Pour toute question, le CIUSSS du Nord-de-l’Île-de-Montréal nous a dirigés directement vers la direction de Marie-Clarac en nous disant qu’il n’avait qu’une responsabilité de surveillance quant à la sécurité et à la qualité des soins prodigués.
En entrevue, sœur Martine Côté, directrice générale, explique que l’hôpital est, comme tout CHSLD, un établissement privé conventionné et qu’il reçoit des fonds publics.
Un patient qui change d’idée et qui demande l’aide médicale à mourir, alors qu’il a été informé à son admission de la police en vigueur, serait alors transporté en ambulance vers un autre établissement et accompagné d’un membre du personnel.
Cela respecte l’usager, la loi et l’Église, et le gouvernement est pleinement conscient de cette façon très transparente de faire les choses.
Sœur Martine Côté, directrice générale de l’Hôpital Marie-Clarac
De nombreux hospices privés n’offrent pas non plus l’aide médicale à mourir, mais l’année dernière, un projet de loi les a presque obligés à le faire.

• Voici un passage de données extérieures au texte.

(* ===== verification/ChainbaseUndo.v ===== *)
(** The undo index implements its contract: whatever is done to it, it holds
    the rows a table with whole snapshots would hold. *)
From S2P Require Import Prelude Chainbase.
Open Scope list_scope.
Open Scope Z_scope.

Module UndoRefinement.
Import Undo.

(** ** Segments of the lists *)

Section segments.
Context {A : Type} (address : A -> Z).

Lemma before_from stop l : before address stop l ++ from address stop l = l.
Proof. induction l as [|x l IH]; cbn; [done|]. case_bool_decide; cbn; [done|by rewrite IH]. Qed.
Lemma before_push stop x l :
  stop <> Some (address x) -> before address stop (x :: l) = x :: before address stop l.
Proof. intros H. cbn. by rewrite bool_decide_eq_false_2. Qed.
Lemma from_push stop x l : stop <> Some (address x) -> from address stop (x :: l) = from address stop l.
Proof. intros H. cbn. by rewrite bool_decide_eq_false_2. Qed.
Lemma segments_head l :
  before address (address <$> head l) l = [] /\ from address (address <$> head l) l = l.
Proof. destruct l as [|x l]; cbn; [done|]. by rewrite bool_decide_eq_true_2. Qed.
Lemma before_None l : before address None l = l.
Proof. induction l as [|x l IH]; cbn; [done|by rewrite IH]. Qed.
Lemma from_None l : from address None l = [].
Proof. induction l as [|x l IH]; cbn; done. Qed.

Definition points (stop : option Z) (l : list A) : Prop :=
  match stop with Some a => a ∈ address <$> l | None => True end.

Lemma points_head stop l :
  points stop l <-> match stop with Some a => address <$> head (from address stop l) = Some a | None => True end.
Proof.
  destruct stop as [a|]; [|done]. cbn. induction l as [|x l IH]; cbn.
  - split; [by intros ?%not_elem_of_nil|done].
  - rewrite elem_of_cons. case_bool_decide as Hx; cbn; [naive_solver|].
    rewrite <- IH. split; [intros [->|]|]; naive_solver.
Qed.
Lemma head_keep_end stop l : head (keep_end address stop l) = head l.
Proof. unfold keep_end. destruct l as [|x l]; cbn; [done|]. by case_bool_decide. Qed.

(** What a session keeps is what it points to. *)
Lemma keep_end_self stop l :
  before address stop (keep_end address stop l) = before address stop l /\
  from address stop (keep_end address stop l) = take 1 (from address stop l).
Proof.
  unfold keep_end. induction l as [|x l [IH1 IH2]]; cbn; [done|].
  case_bool_decide as Hs; cbn; rewrite ?Hs; [rewrite bool_decide_eq_true_2 by done; done|].
  rewrite bool_decide_eq_false_2 by done. split; [f_equal; apply IH1|apply IH2].
Qed.

Lemma keep_end_below stop stop' l :
  NoDup (address <$> l) -> points stop' (from address stop l) ->
  before address stop (keep_end address stop' l) = before address stop l /\
  from address stop (keep_end address stop' l) = keep_end address stop' (from address stop l).
Proof.
  intros Hn Hp. unfold keep_end. induction l as [|x l IH]; cbn in *; [done|].
  apply NoDup_cons in Hn as [Hx Hn]. case_bool_decide as Hs.
  - cbn. case_bool_decide as Hs'; cbn; by rewrite bool_decide_eq_true_2.
  - destruct (IH Hn Hp) as [IH1 IH2].
    assert (stop' <> Some (address x)) as Hs'.
    { intros ->. apply Hx. cbn in Hp. rewrite <- (before_from stop l), fmap_app. apply elem_of_app. by right. }
    rewrite (bool_decide_eq_false_2 _ Hs'). cbn. rewrite bool_decide_eq_false_2 by done.
    split; [by f_equal|done].
Qed.
End segments.

(** ** Rows that fit *)

Section refinement.
Context {V K : Type} `{EqDecision K} (keys : Z -> V -> list K).
Abbreviation index := (undo_index V).
Abbreviation fits := (fits keys).
Abbreviation clash := (clash keys).

Lemma clash_sym i v j w : clash i v j w = clash j w i v.
Proof.
  apply eq_true_iff_eq. unfold Undo.clash. rewrite !existsb_exists.
  split; intros (k & Hk%list_elem_of_In & Hw%bool_decide_eq_true); exists k;
    (split; [by apply list_elem_of_In | by apply bool_decide_eq_true]).
Qed.

Lemma fits_spec m i v :
  fits m i v = true <-> forall j w, m !! j = Some w -> j <> i -> clash i v j w = false.
Proof.
  unfold Undo.fits. rewrite forallb_forall. split.
  - intros H j w Hj Hne. specialize (H (j, w)). cbn in H. rewrite <- list_elem_of_In, elem_of_map_to_list in H.
    specialize (H Hj). apply orb_true_iff in H as [H%Z.eqb_eq|H%negb_true_iff]; done.
  - intros H [j w]. rewrite <- list_elem_of_In, elem_of_map_to_list. cbn. intros Hj.
    destruct (Z.eqb_spec j i) as [|Hne]; [done|]. cbn. by rewrite (H j w).
Qed.

(** No two rows share a key. *)
Definition unique (m : gmap Z V) : Prop :=
  forall i j v w, m !! i = Some v -> m !! j = Some w -> j <> i -> clash i v j w = false.
Lemma unique_empty : unique ∅.
Proof. intros i j v w Hi. by rewrite lookup_empty in Hi. Qed.
Lemma unique_subseteq m m' : m ⊆ m' -> unique m' -> unique m.
Proof. intros Hs Hu i j v w Hi Hj. apply Hu; by eapply lookup_weaken. Qed.
Lemma unique_insert m i v : unique m -> fits m i v = true -> unique (<[i := v]> m).
Proof.
  rewrite fits_spec. intros Hu Hf a b x y [(<- & <-)|(Ha & Hx)]%lookup_insert_Some
    [(<- & <-)|(Hb & Hy)]%lookup_insert_Some Hne; [done|by apply Hf|rewrite clash_sym; by apply Hf|by eapply Hu].
Qed.
Lemma unique_fits m i v m' : unique m -> m !! i = Some v -> m' ⊆ m -> fits m' i v = true.
Proof. intros Hu Hi Hs. apply fits_spec. intros j w Hj Hne. eapply Hu; [done| |done]. by eapply lookup_weaken. Qed.

(** ** What a session can restore *)

(** The values written back, in order. *)
Definition overlay (os : list (old_node V)) (m : gmap Z (node V)) : gmap Z (node V) :=
  foldl (fun m o => alter (fun _ => mk_node (old_item o) (old_mtime o)) (current o) m) m os.

Lemma overlay_cons o os m :
  overlay (o :: os) m = overlay os (alter (fun _ => mk_node (old_item o) (old_mtime o)) (current o) m).
Proof. done. Qed.
Lemma overlay_lookup_ne os m i : i ∉ current <$> os -> overlay os m !! i = m !! i.
Proof.
  revert m. induction os as [|o os IH]; intros m H; [done|].
  rewrite fmap_cons, not_elem_of_cons in H. destruct H as [H1 H2].
  by rewrite overlay_cons, IH, lookup_alter_ne.
Qed.
(** A value that will be overwritten does not matter. *)
Lemma overlay_alter os m i f : i ∈ current <$> os -> overlay os (alter f i m) = overlay os m.
Proof.
  revert m. induction os as [|o os IH]; intros m H; [by apply not_elem_of_nil in H|].
  rewrite fmap_cons in H. rewrite !overlay_cons. destruct (decide (current o = i)) as [<-|Hne].
  - f_equal. apply map_eq. intros j. destruct (decide (j = current o)) as [->|Hj].
    + rewrite !lookup_alter_eq. by destruct (m !! _).
    + by rewrite !lookup_alter_ne.
  - assert (alter (fun _ => mk_node (old_item o) (old_mtime o)) (current o) (alter f i m)
            = alter f i (alter (fun _ => mk_node (old_item o) (old_mtime o)) (current o) m)) as ->.
    { apply map_eq. intros j. rewrite !lookup_alter. repeat case_decide; congruence. }
    apply IH. apply elem_of_cons in H as [H|H]; [congruence|done].
Qed.
Lemma overlay_dom os m : dom (overlay os m) = dom m.
Proof. revert m. induction os as [|o os IH]; intros m; [done|]. by rewrite overlay_cons, IH, dom_alter_L. Qed.

Definition removed_map (l : list (Z * node V)) : gmap Z (node V) := list_to_map l.

Lemma restore_union ct o m l :
  old_mtime o < ct -> NoDup l.*1 -> (forall i, i ∈ l.*1 -> m !! i = None) ->
  let '(m', l') := restore ct (m, l) o in
  m' ∪ removed_map l' = alter (fun _ => mk_node (old_item o) (old_mtime o)) (current o) (m ∪ removed_map l) /\
  l'.*1 = l.*1 /\ forall i, i ∈ l'.*1 -> m' !! i = None.
Proof.
  intros Ho Hn Hd. unfold restore. rewrite (proj2 (Z.ltb_lt _ _) Ho). cbn [fst snd].
  set (n := mk_node _ _).
  assert (forall l : list (Z * node V), ((fun p => if p.1 =? current o then (p.1, n) else p) <$> l).*1 = l.*1) as Hf.
  { intros l0. rewrite <- list_fmap_compose. apply list_fmap_ext. intros k [i x] _. cbn. by destruct (i =? _). }
  split; [|split; [apply Hf|intros i; rewrite Hf; intros Hi; apply lookup_alter_None; by apply Hd]].
  assert (removed_map ((fun p => if p.1 =? current o then (p.1, n) else p) <$> l)
          = alter (fun _ => n) (current o) (removed_map l)) as ->.
  { clear Hd. induction l as [|[i x] l IH]; cbn; [by rewrite alter_empty|].
    apply NoDup_cons in Hn as [Hi Hn]. unfold removed_map in *. cbn in *.
    destruct (Z.eqb_spec i (current o)) as [->|Hne]; cbn; rewrite IH by done.
    - rewrite alter_insert_eq. f_equal. apply alter_id. intros y Hy.
      exfalso. apply Hi. apply elem_of_list_to_map_2 in Hy. by apply (list_elem_of_fmap_2 fst) in Hy.
    - by rewrite alter_insert_ne. }
  apply map_eq. intros i. rewrite lookup_union. destruct (decide (i = current o)) as [->|Hne].
  - rewrite !lookup_alter_eq, lookup_union. by destruct (m !! _), (removed_map l !! _).
  - by rewrite !lookup_alter_ne, lookup_union.
Qed.

Lemma restore_all ct os m l :
  Forall (fun o => old_mtime o < ct) os -> NoDup l.*1 -> (forall i, i ∈ l.*1 -> m !! i = None) ->
  let '(m', l') := foldl (restore ct) (m, l) os in
  m' ∪ removed_map l' = overlay os (m ∪ removed_map l) /\
  l'.*1 = l.*1 /\ forall i, i ∈ l'.*1 -> m' !! i = None.
Proof.
  intros Ho. revert m l. induction Ho as [|o os Ho Hos IH]; intros m l Hn Hd; [by split; [|split]|]. cbn [foldl].
  pose proof (restore_union ct o m l Ho Hn Hd) as H. destruct (restore ct (m, l) o) as [m1 l1].
  destruct H as (H1 & H2 & H3). rewrite <- H2 in Hn. specialize (IH m1 l1 Hn H3).
  destruct (foldl _ _ os) as [m2 l2]. destruct IH as (I1 & I2 & I3).
  split; [by rewrite I1, overlay_cons, H1|]. split; [by rewrite I2|done].
Qed.

Lemma rows_subseteq (m m' : gmap Z (node V)) : m ⊆ m' -> rows_of m ⊆ rows_of m'.
Proof. apply map_fmap_mono. Qed.

Lemma reinsert_all next l m :
  NoDup l.*1 -> (forall i, i ∈ l.*1 -> i < next /\ m !! i = None) ->
  unique (rows_of (m ∪ removed_map l)) -> foldl (reinsert keys next) m l = m ∪ removed_map l.
Proof.
  revert m. induction l as [|[i n] l IH]; intros m Hn Hd Hu; [unfold removed_map; cbn; by rewrite map_union_empty|].
  apply NoDup_cons in Hn as [Hi Hn]. destruct (Hd i) as [Hlt Hm]; [by left|].
  assert (m ∪ removed_map ((i, n) :: l) = <[i := n]> m ∪ removed_map l) as E.
  { unfold removed_map. cbn. by rewrite <- insert_union_r, insert_union_l. }
  rewrite E in Hu |- *. cbn [foldl]. unfold reinsert at 2. cbn [fst snd].
  rewrite (proj2 (Z.ltb_lt _ _) Hlt), Hm.
  rewrite (unique_fits _ _ (item n) _ Hu).
  - apply IH; [done| |done]. intros j Hj. destruct (Hd j) as [Hj1 Hj2]; [by right|]. split; [done|].
    rewrite lookup_insert_ne; [done|]. intros ->. done.
  - unfold rows_of. by rewrite lookup_fmap, lookup_union, lookup_insert_eq, union_Some_l.
  - apply rows_subseteq. etrans; [by apply insert_subseteq|apply map_union_subseteq_l].
Qed.

(** ** Invariants *)

Definition contents (u : index) : gmap Z V := rows_of (indices u).

Record table_ok (u : index) : Prop := {
  ids_below : forall i n, indices u !! i = Some n -> i < next_id u;
  clock_started : 0 <= monotonic_revision u;
  times_past : forall i n, indices u !! i = Some n -> mtime n <= monotonic_revision u;
  rows_unique : unique (contents u);
  removed_distinct : NoDup (removed_values u).*1;
  removed_gone : forall i, i ∈ (removed_values u).*1 -> indices u !! i = None /\ i < next_id u;
  addresses_distinct : NoDup (old_address <$> old_values u);
  addresses_used : forall a, a ∈ old_address <$> old_values u -> a < next_address u
}.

Une position qui soulève des questions
L’hôpital Marie-Clarac craint-il d’être attaqué en justice ou considère-t-il sa position juridiquement concrète ?
« C’est une bonne question », répond sœur Côté. Actuellement, c’est notre position, mais elle peut changer au fil du temps en fonction du contexte. »
L’Église ne semble pas près de changer la sienne, quel contexte pourrait alors faire évoluer Marie-Clarac ?
« Nous traversions la rivière [en temps et lieu]. Si nous ne le faisons pas [nous] donné plus de financement, maintiendrions-nous notre position? Je ne peux pas le dire. On s’adapte au contexte et on réfléchit. »
Il est à noter que les établissements de soins palliatifs réticents à administrer l’aide médicale à mourir pratiquent néanmoins la sédation continue, qui consiste à plonger une personne en fin de vie dans un sommeil profond afin de soulager ou de prévenir ses souffrances.
C’est ce traitement qui a été refusé à Andrée Simard, l’épouse du premier ministre Robert Bourassa, comme le rapporte La presse Vendredi.